(* ===== verification/Candles.v ===== *)
(** * Candle aggregator

    [infrastructure/market-data-push-system/candle_aggregator.hpp]: trades are
    folded into one candle per symbol and time bucket, kept in a hash map under
    the string [symbol + ':' + open_time]. *)

From S2P Require Import Prelude Double MarketTypes.
From Stdlib Require Import Ascii.

Local Open Scope Z_scope.

(** ** Model *)

Record CandleAggregator := mkCandleAggregator {
  ca_interval_ms : Z;
  ca_candles : gmap string Candle;
}.

Definition CandleAggregator_new (interval_ms : Z) : outcome CandleAggregator :=
  if interval_ms =? 0 then Throw "CandleAggregator interval must be greater than zero"
  else Ret (mkCandleAggregator interval_ms ∅).

Definition bucket_open_time (a : CandleAggregator) (event_time_ms : Z) : Z :=
  wrap_u64 (event_time_ms / ca_interval_ms a * ca_interval_ms a).

(** [std::to_string] of an unsigned integer is its decimal numeral. *)
Definition to_string_u64 (z : Z) : string := pretty (Z.to_N z).

Definition make_key (symbol : string) (open_time_ms : Z) : string :=
  symbol +:+ ":" +:+ to_string_u64 open_time_ms.

Definition first_candle (a : CandleAggregator) (bucket_time : Z) (t : MarketTrade) : Candle :=
  mkCandle (mt_symbol t) bucket_time
    (wrap_u64 (wrap_u64 (bucket_time + ca_interval_ms a) - 1))
    (mt_price t) (mt_price t) (mt_price t) (mt_price t) (mt_quantity t).

Definition merge_trade (c : Candle) (t : MarketTrade) : Candle :=
  mkCandle (cd_symbol c) (cd_open_time_ms c) (cd_close_time_ms c) (cd_open c)
    (dmax (cd_high c) (mt_price t)) (dmin (cd_low c) (mt_price t)) (mt_price t)
    (dadd (cd_volume c) (mt_quantity t)).

Definition CandleAggregator_add_trade (a : CandleAggregator) (t : MarketTrade)
    : Candle * CandleAggregator :=
  let bucket_time := bucket_open_time a (mt_event_time_ms t) in
  let key := make_key (mt_symbol t) bucket_time in
  let candle := match ca_candles a !! key with
                | None => first_candle a bucket_time t
                | Some c => merge_trade c t
                end in
  (candle, mkCandleAggregator (ca_interval_ms a) (<[key := candle]> (ca_candles a))).

Definition CandleAggregator_latest (a : CandleAggregator) (symbol : string) (event_time_ms : Z)
    : option Candle :=
  ca_candles a !! make_key symbol (bucket_open_time a event_time_ms).

(** ** Specification: the candle of a bucket is a fold over its trades *)

Definition add_trades (a : CandleAggregator) (ts : list MarketTrade) : CandleAggregator :=
  fold_left (fun a t => (CandleAggregator_add_trade a t).2) ts a.

(** The trades of one symbol whose event time is in the interval that starts at
    [bucket]. *)
Definition bucket_trades (interval : Z) (symbol : string) (bucket : Z) (ts : list MarketTrade)
    : list MarketTrade :=
  List.filter (fun t => String.eqb (mt_symbol t) symbol &&
                   (bucket <=? mt_event_time_ms t) && (mt_event_time_ms t <? bucket + interval)) ts.

(** Open, high, low, close and volume of a non-empty sequence of trades. *)
Definition reference_candle (interval : Z) (symbol : string) (bucket : Z) (ts : list MarketTrade)
    : option Candle :=
  match ts with
  | [] => None
  | t :: ts' =>
      Some (mkCandle symbol bucket (wrap_u64 (wrap_u64 (bucket + interval) - 1))
        (mt_price t)
        (fold_left (fun h t => dmax h (mt_price t)) ts' (mt_price t))
        (fold_left (fun l t => dmin l (mt_price t)) ts' (mt_price t))
        (List.last (map mt_price ts) (mt_price t))
        (fold_left (fun v t => dadd v (mt_quantity t)) ts' (mt_quantity t)))
  end.

(** ** Lemmas *)

(** Decimal numerals contain no colon, so the last colon of a key separates the
    symbol from the time. *)
Fixpoint string_forall (P : ascii -> bool) (s : string) : bool :=
  match s with
  | EmptyString => true
  | String c s' => P c && string_forall P s'
  end.

Definition not_colon (c : ascii) : bool := negb (Ascii.eqb c ":").

Lemma pretty_N_go_no_colon (n : N) (s : string) :
  string_forall not_colon s = true -> string_forall not_colon (pretty_N_go n s) = true.
Proof.
  revert s. induction (N.lt_wf_0 n) as [n _ IH]. intros s Hs.
  destruct (decide (0 < n)%N) as [Hn|Hn].
  - rewrite pretty_N_go_step by done. apply IH; [by apply N.div_lt|].
    simpl. rewrite Hs, andb_true_r. unfold pretty_N_char. by repeat case_match.
  - assert (n = 0%N) as -> by lia. by rewrite pretty_N_go_0.
Qed.

Lemma to_string_no_colon (z : Z) : string_forall not_colon (to_string_u64 z) = true.
Proof.
  unfold to_string_u64, pretty, pretty_N. case_decide; [done|]. by apply pretty_N_go_no_colon.
Qed.

Lemma has_colon (s t : string) : string_forall not_colon (s +:+ ":" +:+ t) = false.
Proof. induction s as [|c s IH]; simpl; [done|]. rewrite IH. apply andb_false_r. Qed.

Lemma split_last_colon (s s' t t' : string) :
  string_forall not_colon t = true -> string_forall not_colon t' = true ->
  s +:+ ":" +:+ t = s' +:+ ":" +:+ t' -> s = s' /\ t = t'.
Proof.
  intros Ht Ht'. revert s'. induction s as [|c s IH]; intros [|c' s'] He; simpl in *.
  - injection He as He. done.
  - injection He as _ He. change (t = s' +:+ ":" +:+ t') in He. rewrite He in Ht. by rewrite has_colon in Ht.
  - injection He as _ He. change (s +:+ ":" +:+ t = t') in He. rewrite <- He in Ht'. by rewrite has_colon in Ht'.
  - injection He as -> He. destruct (IH s' He) as [-> ->]. done.
Qed.

Lemma make_key_inj (s s' : string) (z z' : Z) :
  0 <= z -> 0 <= z' -> make_key s z = make_key s' z' -> s = s' /\ z = z'.
Proof.
  intros Hz Hz' He. apply split_last_colon in He as [-> He]; try apply to_string_no_colon.
  split; [done|]. apply (pretty_N_inj (Z.to_N z) (Z.to_N z')) in He. lia.
Qed.

(** A trade of interval [i] falls in bucket [b] exactly when the code's division
    puts it there. *)
Lemma bucket_range (i b t : Z) : 0 < i -> 0 <= b -> b mod i = 0 ->
  t / i * i = b <-> b <= t < b + i.
Proof.
  intros Hi Hb Hm. pose proof (Z.div_mod t i ltac:(lia)) as HD.
  pose proof (Z.mod_pos_bound t i Hi). split; [nia|]. intros Hr.
  pose proof (Z.div_mod b i ltac:(lia)) as HB. rewrite Hm in HB.
  assert (t / i = b / i); [|nia].
  symmetry. apply (Z.div_unique t i (b / i) (t - b)); lia.
Qed.

Lemma reference_candle_snoc (i : Z) (s : string) (b : Z) (ts : list MarketTrade) (t : MarketTrade) :
  reference_candle i s b (ts ++ [t]) =
  match reference_candle i s b ts with
  | None => reference_candle i s b [t]
  | Some c => Some (merge_trade c t)
  end.
Proof.
  destruct ts as [|u ts]; [done|]. simpl. rewrite !fold_left_app. simpl. f_equal.
  unfold merge_trade. simpl. f_equal.
  rewrite map_app. simpl. change (map mt_price ts ++ [mt_price t]) with (map mt_price ts ++ [mt_price t]).
  assert (H : forall l (x d : double), match l ++ [x] with [] => d | _ :: _ => List.last (l ++ [x]) d end = x).
  { intros l x d. pose proof (List.last_last l x d). by destruct (l ++ [x]) eqn:Hl; [destruct l|]. }
  apply H.
Qed.

(** The invariant: every key holds the reference candle of its bucket. *)
Definition candles_match (a : CandleAggregator) (ts : list MarketTrade) : Prop :=
  forall s b, 0 <= b -> b mod ca_interval_ms a = 0 ->
    ca_candles a !! make_key s b =
    reference_candle (ca_interval_ms a) s b (bucket_trades (ca_interval_ms a) s b ts).

Lemma add_trade_match (a : CandleAggregator) (ts : list MarketTrade) (t : MarketTrade) :
  0 < ca_interval_ms a -> 0 <= mt_event_time_ms t < two64 ->
  candles_match a ts -> candles_match (CandleAggregator_add_trade a t).2 (ts ++ [t]).
Proof.
  intros Hi Ht HM s b Hb Hm. pose proof (HM s b) as HMs. simpl in *.
  set (i := ca_interval_ms a) in *. specialize (HMs Hb Hm).
  assert (HB : bucket_open_time a (mt_event_time_ms t) = mt_event_time_ms t / i * i).
  { unfold bucket_open_time. fold i. apply Z.mod_small.
    pose proof (Z.div_mod (mt_event_time_ms t) i ltac:(lia)).
    pose proof (Z.mod_pos_bound (mt_event_time_ms t) i Hi).
    pose proof (Z.div_pos (mt_event_time_ms t) i ltac:(lia) Hi). nia. }
  rewrite HB. set (bt := mt_event_time_ms t / i * i) in *.
  assert (Hbt : 0 <= bt) by (subst bt; pose proof (Z.div_pos (mt_event_time_ms t) i ltac:(lia) Hi); nia).
  assert (Hbm : bt mod i = 0) by (subst bt; apply Z.mod_mul; lia).
  unfold bucket_trades. rewrite List.filter_app. simpl.
  pose proof (bucket_range i b (mt_event_time_ms t) Hi Hb Hm) as HR. fold bt in HR.
  destruct (decide (mt_symbol t = s /\ bt = b)) as [[Hs Hbb]|Hne]; [subst s b|].
  - rewrite lookup_insert_eq, String.eqb_refl.
    destruct (proj1 HR eq_refl) as [H1 H2].
    rewrite (proj2 (Z.leb_le _ _) H1), (proj2 (Z.ltb_lt _ _) H2). simpl.
    rewrite reference_candle_snoc. fold (bucket_trades i (mt_symbol t) bt ts).
    rewrite <- HMs. by destruct (ca_candles a !! _).
  - rewrite lookup_insert_ne.
    2: { intros He. by apply make_key_inj in He. }
    rewrite HMs. fold (bucket_trades i s b ts).
    assert (Hf : String.eqb (mt_symbol t) s && (b <=? mt_event_time_ms t) && (mt_event_time_ms t <? b + i) = false).
    { destruct (String.eqb_spec (mt_symbol t) s); [|done]. simpl.
      apply not_true_iff_false. rewrite andb_true_iff, Z.leb_le, Z.ltb_lt. intros Hr.
      apply Hne. split; [done|]. by apply HR. }
    rewrite Hf. by rewrite app_nil_r.
Qed.

Lemma add_trades_match (a : CandleAggregator) (ts0 ts : list MarketTrade) :
  0 < ca_interval_ms a -> Forall (fun t => 0 <= mt_event_time_ms t < two64) ts ->
  candles_match a ts0 -> candles_match (add_trades a ts) (ts0 ++ ts) /\
  ca_interval_ms (add_trades a ts) = ca_interval_ms a.
Proof.
  intros Hi HF. revert a ts0 Hi. induction HF as [|t ts Ht HF IH]; intros a ts0 Hi HM; simpl.
  { by rewrite app_nil_r. }
  destruct (IH (CandleAggregator_add_trade a t).2 (ts0 ++ [t])) as [H1 H2]; [done| |].
  { by apply add_trade_match. }
  rewrite <- app_assoc in H1. done.
Qed.

(** ** Properties *)

(** C35. Feeding a fresh aggregator any sequence of trades, the candle it
    returns for a symbol at a time is the open, high, low, close and volume of
    exactly the trades of that symbol in that time's interval, in arrival
    order, and there is no candle when there is no such trade: distinct symbols
    and buckets never share a key. *)
Theorem candles_correct (interval_ms : Z) (a : CandleAggregator) (ts : list MarketTrade)
    (symbol : string) (event_time_ms : Z) :
  0 <= interval_ms < two64 -> CandleAggregator_new interval_ms = Ret a ->
  Forall (fun t => 0 <= mt_event_time_ms t < two64) ts -> 0 <= event_time_ms < two64 ->
  let bucket := event_time_ms - event_time_ms mod interval_ms in
  CandleAggregator_latest (add_trades a ts) symbol event_time_ms =
  reference_candle interval_ms symbol bucket (bucket_trades interval_ms symbol bucket ts).
Proof.
  intros Hi Hnew HF He bucket. unfold CandleAggregator_new in Hnew.
  destruct (Z.eqb_spec interval_ms 0); [discriminate|]. injection Hnew as <-.
  destruct (add_trades_match (mkCandleAggregator interval_ms ∅) [] ts ltac:(simpl; lia) HF) as [HM Hint].
  { intros s b _ _. done. }
  simpl in HM, Hint. unfold candles_match in HM. rewrite Hint in HM.
  unfold CandleAggregator_latest, bucket_open_time. rewrite Hint.
  pose proof (Z.div_mod event_time_ms interval_ms ltac:(lia)) as HD.
  pose proof (Z.mod_pos_bound event_time_ms interval_ms ltac:(lia)).
  pose proof (Z.div_pos event_time_ms interval_ms ltac:(lia) ltac:(lia)).
  assert (Hb : wrap_u64 (event_time_ms / interval_ms * interval_ms) = bucket).
  { subst bucket. unfold wrap_u64. rewrite Z.mod_small; lia. }
  rewrite Hb. apply HM; [subst bucket; lia|]. rewrite <- Hb.
  unfold wrap_u64. rewrite (Z.mod_small _ two64) by lia. apply Z.mod_mul. lia.
Qed.

Lemma candles_correct_witness :
  let t1 := mkMarketTrade "BTC" (dlit 100 0) (dlit 1 0) 1005 in
  let t2 := mkMarketTrade "BTC" (dlit 103 0) (dlit 2 0) 1999 in
  let t3 := mkMarketTrade "BTC" (dlit 101 0) (dlit 2 0) 2000 in
  CandleAggregator_latest (add_trades (mkCandleAggregator 1000 ∅) [t1; t2; t3]) "BTC" 1500 =
  Some (mkCandle "BTC" 1000 1999 (dlit 100 0) (dlit 103 0) (dlit 100 0) (dlit 103 0) (dlit 3 0)).
Proof.
  cbv zeta. rewrite (candles_correct 1000 (mkCandleAggregator 1000 ∅)).
  - vm_compute. reflexivity.
  - vm_compute. split; congruence.
  - reflexivity.
  - repeat constructor; vm_compute; congruence.
  - vm_compute. split; congruence.
Defined.

(** Two trades are filed under the same key only when they have the same
    symbol and the same bucket, whatever characters the symbols contain. *)
Fact candle_key_injective (symbol symbol' : string) (open_time open_time' : Z) :
  0 <= open_time -> 0 <= open_time' ->
  make_key symbol open_time = make_key symbol' open_time' ->
  symbol = symbol' /\ open_time = open_time'.
Proof. apply make_key_inj. Qed.

Lemma candle_key_injective_witness : "A" = "A" /\ 60 = 60.
Proof. apply (candle_key_injective "A" "A" 60 60); [lia|lia|reflexivity]. Defined.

====

=== EXERCISE DIRECTIONS ===
Return exactly the lines above from the line that has "(** ** Properties *)" through the line that has "pose proof (Z.div_mod event_time_ms", inclusive, and nothing else.

=== WRITTEN RESPONSE ===
(** ** Properties *)

(** C35. Feeding a fresh aggregator any sequence of trades, the candle it
    returns for a symbol at a time is the open, high, low, close and volume of
    exactly the trades of that symbol in that time's interval, in arrival
    order, and there is no candle when there is no such trade: distinct symbols
    and buckets never share a key. *)
Theorem candles_correct (interval_ms : Z) (a : CandleAggregator) (ts : list MarketTrade)
    (symbol : string) (event_time_ms : Z) :
  0 <= interval_ms < two64 -> CandleAggregator_new interval_ms = Ret a ->
  Forall (fun t => 0 <= mt_event_time_ms t < two64) ts -> 0 <= event_time_ms < two64 ->
  let bucket := event_time_ms - event_time_ms mod interval_ms in
  CandleAggregator_latest (add_trades a ts) symbol event_time_ms =
  reference_candle interval_ms symbol bucket (bucket_trades interval_ms symbol bucket ts).
Proof.
  intros Hi Hnew HF He bucket. unfold CandleAggregator_new in Hnew.
  destruct (Z.eqb_spec interval_ms 0); [discriminate|]. injection Hnew as <-.
  destruct (add_trades_match (mkCandleAggregator interval_ms ∅) [] ts ltac:(simpl; lia) HF) as [HM Hint].
  { intros s b _ _. done. }
  simpl in HM, Hint. unfold candles_match in HM. rewrite Hint in HM.
  unfold CandleAggregator_latest, bucket_open_time. rewrite Hint.
  pose proof (Z.div_mod event_time_ms interval_ms ltac:(lia)) as HD.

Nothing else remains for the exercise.